3-channel video installation, 27 min. English, German.
Café Togo looks at the efforts to change street names with colonial connotations in the so-called Afrikanisches Viertel (African Quarter) in Berlin-Wedding. According to Berlin’s street law, every street named after a person honors that person. Petersallee, Lüderitzstraße, and Nachtigalplatz bear the names of persons whose biographies are tainted by the blood of the victims of German colonialism. According to the law, streets that do not correspond to today’s understanding of democracy and human rights should be renamed.
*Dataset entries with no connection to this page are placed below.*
(** C5. The message list of the LLM call. The template is its three fixed
    pieces around the two placeholders, and the pieces hold no brace. In
    every run, the message list passed to [chat_completion] has exactly one
    message, its role is ["system"], and its content is the template with
    the rendering of the goals in the place of ["{goals}"] (["{task}"]
    replaced inside the rendering as well) and the task description in the
    place of ["{task}"]. The call is made with that list as soon as the
    model lookups, the token count and the token limit return. *)
Theorem prompt_sent task file w0 :
  (prompt_template =
     prompt_head ++ "{goals}" ++ prompt_middle ++ "{task}" ++ prompt_tail /\
   mem_char "{"%char (prompt_head ++ prompt_middle ++ prompt_tail) = false) /\
  (forall messages max_tokens rc,
     In (ChatCompletion messages max_tokens rc)
        (trace_of (_execute env goals task file w0)) ->
     messages =
       [ {| role := "system";
            content :=
              prompt_head
              ++ replace (add_list_items_to_string env goals) "{task}" task
              ++ prompt_middle ++ task ++ prompt_tail |} ]%list) /\
  (forall l model w1 total w2 model' w3 limit w4,
     llm env = Some l ->
     get_model l w0 = (Ret model, w1) ->
     count_message_tokens env
       [ {| role := "system";
            content :=
              prompt_head
              ++ replace (add_list_items_to_string env goals) "{task}" task
              ++ prompt_middle ++ task ++ prompt_tail |} ]
       model w1 = (Ret total, w2) ->
     get_model l w2 = (Ret model', w3) ->
     token_limit env model' w3 = (Ret limit, w4) ->
     exists rc,
       In (ChatCompletion
             [ {| role := "system";
                  content :=
                    prompt_head
                    ++ replace (add_list_items_to_string env goals) "{task}" task
                    ++ prompt_middle ++ task ++ prompt_tail |} ]
             (limit - total - 100) rc)
          (trace_of (_execute env goals task file w0))).
Proof.
  assert (E : fill_prompt env goals task =
    prompt_head
    ++ replace (add_list_items_to_string env goals) "{task}" task
    ++ prompt_middle ++ task ++ prompt_tail) by apply fill_template.
  rewrite <- E.
  destruct (_execute env goals task file w0) as [[r w] t] eqn:H.
  unfold trace_of. cbn [snd].
  split; [split; reflexivity|]. split.
  - intros messages max_tokens rc Hchat. run_cases H; in_trace; reflexivity.
  - intros l model w1 total w2 model' w3 limit w4 Hllm Hm Hcount Hm' Hlimit.
    run_cases H; same_calls.
    all: eexists; cbn [In]; eauto 10.
Qed.


End Properties.

(** *** Further properties of a run *)

Section MoreProperties.

Context {World Model : Type}.
Variable env : Collaborators World Model.
Variable goals : list string.

(** X1. When [chat_completion] returns a dict that has no ["content"],
    [write_file] is not called, and the exception that comes up is logged
    and returned as text: the [KeyError] of the lookup,
    ["Error generating specification: 'content'"], when the tool has a
    resource manager; without one the [AttributeError] of
    [self.resource_manager.write_file], which Python evaluates first. *)
Theorem missing_content task file w0 r w1 t messages max_tokens d :
  _execute env goals task file w0 = (r, w1, t) ->
  In (ChatCompletion messages max_tokens (Ret d)) t ->
  dict_get d "content" = None ->
  match resource_manager env with
  | Some _ =>
      r = Ret "Error generating specification: 'content'" /\
      In (LoggerError (KeyError "content")) t
  | None =>
      r = Ret "Error generating specification: 'NoneType' object has no attribute 'write_file'" /\
      In (LoggerError (AttributeError "NoneType" "write_file")) t
  end /\
  calls is_write_file t = 0.
Proof.
  intros H Hchat Hd. run_cases H; in_trace; same_calls.
  all: repeat match goal with
         | H : resource_manager _ = _ |- _ => rewrite H
         end.
  all: repeat split; cbn [In]; auto 10.
Qed.

(** X2. Whatever is written is written under [spec_file_name], and is the
    value that the result of [chat_completion] holds under ["content"]: the
    success suffix is not part of the file. *)
Theorem written_content task file w0 r w1 t f c rw :
  _execute env goals task file w0 = (r, w1, t) ->
  In (WriteFile f c rw) t ->
  f = file /\
  exists messages max_tokens d,
    In (ChatCompletion messages max_tokens (Ret d)) t /\
    dict_get d "content" = Some c.
Proof.
  intros H Hw. run_cases H; in_trace.
  all: split; [reflexivity|]; do 3 eexists; split; [cbn [In]; eauto 10|].
  all: assumption.
Qed.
Café Togo follows the visions of the Black activist Abdel Amine Mohammed, who is working for a paradigm shift in the politics of state symbols: away from honoring colonial criminals, toward commemorating the victims and the resistance and freedom fighters of the German colonial regime. His goal: a multidimensional politics of memory within postcolonial perspectives. Abdel Amine Mohammed therefore wrote the story “With Colonial Love.” It is this story, along with a reference to the NS propaganda film Carl Peters (1941), which narrates the founding of German East Africa, that forms the basis for Café Togo.
Musquiqui Chihying, born in 1985 in Taiwan, is an artist and filmmaker based in Taipei, Taiwan, and Berlin. He works with diverse media and formats such as video, photography, and installation. His recent works investigate the post-colonial and post-immigrant ideology embedded in public domain and pop culture. Chihying has participated in several international exhibitions and biennials. In addition, he regularly publishes articles in art publications and is also the member of Taiwanese art group Fuxinghen Studio.
Gregor Kasper, born in 1986 in Germany, is an artist and filmmaker based in Berlin. He studied painting at Weißensee Academy of Art Berlin and is currently completing his MA Art in Context at Berlin University of the Arts.